Lemma switch_spec hw s ns ps c a p :
  queue_ok s ns ps -> ns !! c = Some (CurrentProcess s) -> ps !! c = Some a -> procs s !! a = Some p ->
  (2 <= length ps)%nat ->
  match next_index (running s <$> ps) c with
  | None => switch_process fxsr_enabled fx hw s = Stop Hung
  | Some d => forall b q, ps !! d = Some b -> procs (save_context hw a p s) !! b = Some q ->
      switch_process fxsr_enabled fx hw s =
        if accepted b q then Done (runs hw b q, with_CurrentProcess (ns !!! d) (save_context hw a p s)) else Stop Hung
  end.
Proof.
  intros Q Hn Ha Hp H2. destruct (node_value s ns ps c _ a Q Hn Ha) as (_ & Hv & _).
  assert (E : switch_process fxsr_enabled fx hw s =
              switch_process_impl fxsr_enabled fx hw (save_context hw a p s)).
  { unfold switch_process, modify_proc, proc. rewrite Hv. cbn [mbind outcome_bind]. rewrite Hp. cbn [deref mbind outcome_bind].
    unfold save_context, saved. destruct fxsr_enabled; [|done]. cbn [procs with_procs]. rewrite lookup_insert_eq.
    cbn [deref mbind outcome_bind]. unfold with_procs. cbn. by rewrite insert_insert_eq. }
  pose proof (save_context_ok hw a p s ns ps Q Hp) as Q1.
  assert (Er : running (save_context hw a p s) <$> ps = running s <$> ps)
    by (apply list_fmap_ext; intros; by apply running_save).
  pose proof (switch_impl_spec hw (save_context hw a p s) ns ps c Q1 Hn H2) as H. rewrite Er in H.
  destruct (next_index (running s <$> ps) c) as [d|] eqn:En; [|by rewrite E].
  intros b q Hb Hq. rewrite E, H.
  pose proof (SLL.chain_length _ _ _ _ (SLL.rep_chain _ _ _ (qo_rep _ _ _ Q))) as Hl.
  destruct (lookup_lt_is_Some_2 ns d) as [n' Hn']; [rewrite Hl; by eapply lookup_lt_Some|].
  rewrite (list_lookup_total_correct _ _ _ Hn').
  apply (load_process_spec hw (with_CurrentProcess n' (save_context hw a p s)) ns ps d b q); try done.
  split; [apply Q1|apply Q1].
Qed.

(** ** Fairness *)








(** ** Claims *)

(** C10: with at least two processes in the queue, a timer tick saves the
    registers and, if FXSR is enabled, the floating point state of the current
    process and continues with the first running process after it in the queue,
    starting over at the front; its saved registers (with FS and GS set to the
    stack segment) and its page map are loaded. If it has a saved floating point
    state, the processor is given the 512 bytes from the first 512-byte boundary
    in or behind its area on, which are what was saved if the area begins at one;
    if the processor refuses them, the fault never returns. With no running
    process the tick never returns either. *)
Theorem switch_is_round_robin hw s ns ps c a p :
  queue_ok s ns ps -> ns !! c = Some (CurrentProcess s) -> ps !! c = Some a -> procs s !! a = Some p ->
  (2 <= length ps)%nat ->
  match next_index (running s <$> ps) c with
  | None => switch_process fxsr_enabled fx hw s = Stop Hung
  | Some d => forall b q, ps !! d = Some b -> procs (save_context hw a p s) !! b = Some q ->
      switch_process fxsr_enabled fx hw s =
        (if accepted b q then Done (runs hw b q, with_CurrentProcess (ns !!! d) (save_context hw a p s)) else Stop Hung) /\
      ((b + extra_offset fx) mod 512 = 0 -> fxsr_enabled = true -> CPUExtraSet q = true -> fpu (runs hw b q) = CPUExtra q)
  end.
Proof.
  intros Q Hn Ha Hp H2. pose proof (switch_spec hw s ns ps c a p Q Hn Ha Hp H2) as H.
  destruct (next_index (running s <$> ps) c) as [d|]; [|exact H]. intros b q Hb Hq. split; [by apply H|].
  intros Hal Hf He. cbn [fpu runs]. unfold restored. rewrite Hf, He. cbn [andb]. by apply fx_bytes_aligned.
Qed.


(** A queue of one process is never examined: the switch returns to it even
    when it is sleeping and there is nothing viable to run. *)
Theorem lone_process_runs_even_asleep hw s n a :
  queue_ok s [n] [a] -> CurrentProcess s = n -> switch_process_impl fxsr_enabled fx hw s = Done (hw, s).
Proof.
  intros Q Hn. destruct (node_value s [n] [a] 0 n a Q eq_refl eq_refl) as (_ & _ & Hx).
  unfold switch_process_impl. rewrite Hn, Hx. cbn [drop List.hd mbind outcome_bind Z.eqb].
  rewrite (SLL.rep_head _ _ _ (qo_rep _ _ _ Q)). cbn [List.hd]. by rewrite Z.eqb_refl.
Qed.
....
Task directions. Given the data above, transcribe exactly the lines from the one containing "switch_process_impl fxsr_enabled fx hw (save_context" down to the one containing "rewrite (list_lookup_total_correct _", and no others.

Result below.
              switch_process_impl fxsr_enabled fx hw (save_context hw a p s)).
  { unfold switch_process, modify_proc, proc. rewrite Hv. cbn [mbind outcome_bind]. rewrite Hp. cbn [deref mbind outcome_bind].
    unfold save_context, saved. destruct fxsr_enabled; [|done]. cbn [procs with_procs]. rewrite lookup_insert_eq.
    cbn [deref mbind outcome_bind]. unfold with_procs. cbn. by rewrite insert_insert_eq. }
  pose proof (save_context_ok hw a p s ns ps Q Hp) as Q1.
  assert (Er : running (save_context hw a p s) <$> ps = running s <$> ps)
    by (apply list_fmap_ext; intros; by apply running_save).
  pose proof (switch_impl_spec hw (save_context hw a p s) ns ps c Q1 Hn H2) as H. rewrite Er in H.
  destruct (next_index (running s <$> ps) c) as [d|] eqn:En; [|by rewrite E].
  intros b q Hb Hq. rewrite E, H.
  pose proof (SLL.chain_length _ _ _ _ (SLL.rep_chain _ _ _ (qo_rep _ _ _ Q))) as Hl.
  destruct (lookup_lt_is_Some_2 ns d) as [n' Hn']; [rewrite Hl; by eapply lookup_lt_Some|].
  rewrite (list_lookup_total_correct _ _ _ Hn').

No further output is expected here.